I intend to find customers who have bought exactly the same products,
The data I have is customers' behaviors--what they have bought.
The example that I provided is a simplified version of my data. Customers will usually buy 10 to 20 products. There are around 50 products that consumers could choose to buy.
I am really confused what is an easy way to transform my data into the output that I prefer. Could you please give me any advice? Thanks
Input:
structure(list(Customer_ID = 1:6, Products = c("Apple, Beer, Diaper",
"Beer, Apple", "Beer, Apple, Diaper, Diaper", "Apple, Diaper",
"Diaper, Apple", "Apple, Diaper, Beer, Beer")), .Names = c("Customer_ID",
"Products"), class = c("tbl_df", "tbl", "data.frame"), row.names = c(NA,
-6L), spec = structure(list(cols = structure(list(Customer_ID = structure(list(), class = c("collector_integer",
"collector")), Products = structure(list(), class = c("collector_character",
"collector"))), .Names = c("Customer_ID", "Products")), default = structure(list(), class = c("collector_guess",
"collector"))), .Names = c("cols", "default"), class = "col_spec"))
Output:
structure(list(`Products Bought` = c("Apple, Beer, Diaper", "Apple, Diaper"

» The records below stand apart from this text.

Lemma run_mergeQuery_cases {T : Type} (self : Neo4jModelService T) (props : bag)
    (now : Z) (g g' : graph) (ns : list node) :
  run_mergeQuery self props now g = Some (g', ns) ->
  exists pattern,
    merge_pattern (Object_keys props) (toNeo4j self props) = Some pattern /\
    ((fitting (label self) pattern g <> [] /\ g' = g /\
      ns = fitting (label self) pattern g) \/
     (fitting (label self) pattern g = [] /\
      exists n, g' = (g ++ [n])%list /\ ns = [n] /\ node_labels n = [label self] /\
                node_props n = stamp (timestamp self) now (spread pattern))).
Proof.
  unfold run_mergeQuery, db_merge, fitting. rewrite mergeQuery_bound_props.
  destruct (merge_pattern (Object_keys props) (toNeo4j self props)) as [pattern |];
    [| discriminate].
  intros H. exists pattern. split; [reflexivity |].
  destruct (filter _ g) as [| m ms] eqn:Hf.
  - right. split; [reflexivity |]. inversion H; subst. eexists. repeat split.
  - left. inversion H; subst. repeat split. discriminate.
Qed.
(** C1, on the code: the builder indexes the feature matrix with the label
    arrays of the winning split.  On the worked example the left call
    receives the rows [[1],[1]] (row 0 twice, the labels being [0,0]) where
    the rows at most 2 are [[1],[2]], and the right call receives [[2],[2]]
    where the remaining rows are [[3],[4]]; on X = [[1],[2]], y = [0,5] the
    right call is never made, because label 5 is not a row number. *)
Theorem children_are_indexed_by_labels (md : option nat) (fuel : nat) :
  best_split worked_X worked_y = Some worked_split
  /\ take_rows worked_X (left_y worked_split) = Ok [[1]; [1]]%Z
  /\ rows_le worked_X 0 2 = [[1]; [2]]%Z
  /\ take_rows worked_X (right_y worked_split) = Ok [[2]; [2]]%Z
  /\ rows_gt worked_X 0 2 = [[3]; [4]]%Z
  /\ build_tree md (S fuel) worked_X worked_y 0
     = (left_tree <- build_tree md fuel [[1]; [1]]%Z [0; 0] 1 ;;
        right_tree <- build_tree md fuel [[2]; [2]]%Z [1; 1] 1 ;;
        Ok (Internal 0 2 left_tree right_tree))
  /\ fit (S (S fuel)) (init md) out_of_range_X out_of_range_y
     = Raise IndexError.
Proof.
  split; [apply worked_best_split|].
  repeat (split; [reflexivity|]).
  split.
  - rewrite (build_tree_split_branch md fuel worked_X worked_y 0 worked_split).
    + reflexivity.
    + discriminate.
    + discriminate.
    + apply depth_reached_root.
    + apply worked_best_split.
  - unfold fit. simpl max_depth.
    rewrite (build_tree_split_branch md (S fuel) out_of_range_X out_of_range_y
               0 _ ltac:(discriminate) ltac:(discriminate)
               (depth_reached_root md) out_of_range_best_split).
    reflexivity.
Qed.
Lemma controller_ops_inv ops : ∀ n c,
  cycle_inv n c →
  ∃ c', controller_ops ops c = Some c' ∧ cycle_inv (n + cycle_calls ops) c'.
Proof.
  induction ops as [|op ops IH]; intros n c Hinv; simpl.
  - exists c. split; [done |]. by rewrite Z.add_0_r.
  - destruct op as [|d st|]; simpl.
    + destruct (update_automatic_cycle_inv n c Hinv) as (c1 & -> & H1 & _).
      simpl. destruct (IH _ _ H1) as (c' & Hrun & Hinv').
      exists c'. split; [done |].
      by replace (n + (1 + cycle_calls ops)) with (n + 1 + cycle_calls ops) by lia.
    + apply (IH n). by apply set_light_state_inv.
    + apply (IH n). by apply update_inv.
Qed.

Lemma controller_ops_app ops1 ops2 c :
  controller_ops (ops1 ++ ops2) c
  = c' ← controller_ops ops1 c; controller_ops ops2 c'.
Proof.
  revert c. induction ops1 as [|op ops1 IH]; intros c; simpl; [done |].
  destruct (controller_op c op); simpl; [apply IH | done].
Qed.
End automatic_cycle.

(** C4.  On the controller an intersection is built with (all four lights),
    whatever overrides and timer updates are interleaved, the k-th call of
    [update_automatic_cycle] returns and leaves the two directions of the
    active phase GREEN and the other two RED; the active phase is
    (NORTH, SOUTH) at first and changes to the other pair at every 30th
    call: (NORTH, SOUTH) after calls 1 to 29, (EAST, WEST) after calls 30 to
    59, (NORTH, SOUTH) again after call 60. *)
Theorem automatic_cycle_after_kth_call (id : string) (ops : list ControllerOp) :
  let k := cycle_calls ops + 1 in
  (∃ c, controller_ops (ops ++ [AutomaticCycle]) (constructed_controller id) = Some c
        ∧ py_index (TrafficLightController.default_cycle c)
                   (TrafficLightController.cycle_position c)
          = Some (spec_phase k)
        ∧ ∀ d, light_state c d = Some (spec_signal k d))
  ∧ spec_phase 1 = (NORTH, SOUTH) ∧ spec_phase 29 = (NORTH, SOUTH)
  ∧ spec_phase 30 = (EAST, WEST) ∧ spec_phase 59 = (EAST, WEST)
  ∧ spec_phase 60 = (NORTH, SOUTH).
Proof.
  intros k. split; [| by repeat split].
  destruct (controller_ops_inv ops 0 _ (constructed_controller_inv id))
    as (c1 & Hrun & Hinv).
  destruct (update_automatic_cycle_inv _ _ Hinv) as (c & Hc & _ & Hphase & Hsig).
  exists c. rewrite controller_ops_app, Hrun. simpl. rewrite Hc. simpl.
  split; [done |]. rewrite Z.add_0_l in Hphase, Hsig. done.
Qed.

), Customer_ID = c("1, 3, 6", "4, 5")), .Names = c("Products Bought",
"Customer_ID"), class = c("tbl_df", "tbl", "data.frame"), row.names = c(NA,
-2L), spec = structure(list(cols = structure(list(`Products Bought` = structure(list(), class = c("collector_character",
"collector")), Customer_ID = structure(list(), class = c("collector_character",
"collector"))), .Names = c("Products Bought", "Customer_ID")),
default = structure(list(), class = c("collector_guess",
"collector"))), .Names = c("cols", "default"), class = "col_spec"))
I am suspicious that you may want to look at structuring your data in a way that is more usable. In any case, the tidyverse
can be a helpful way of thinking through your task.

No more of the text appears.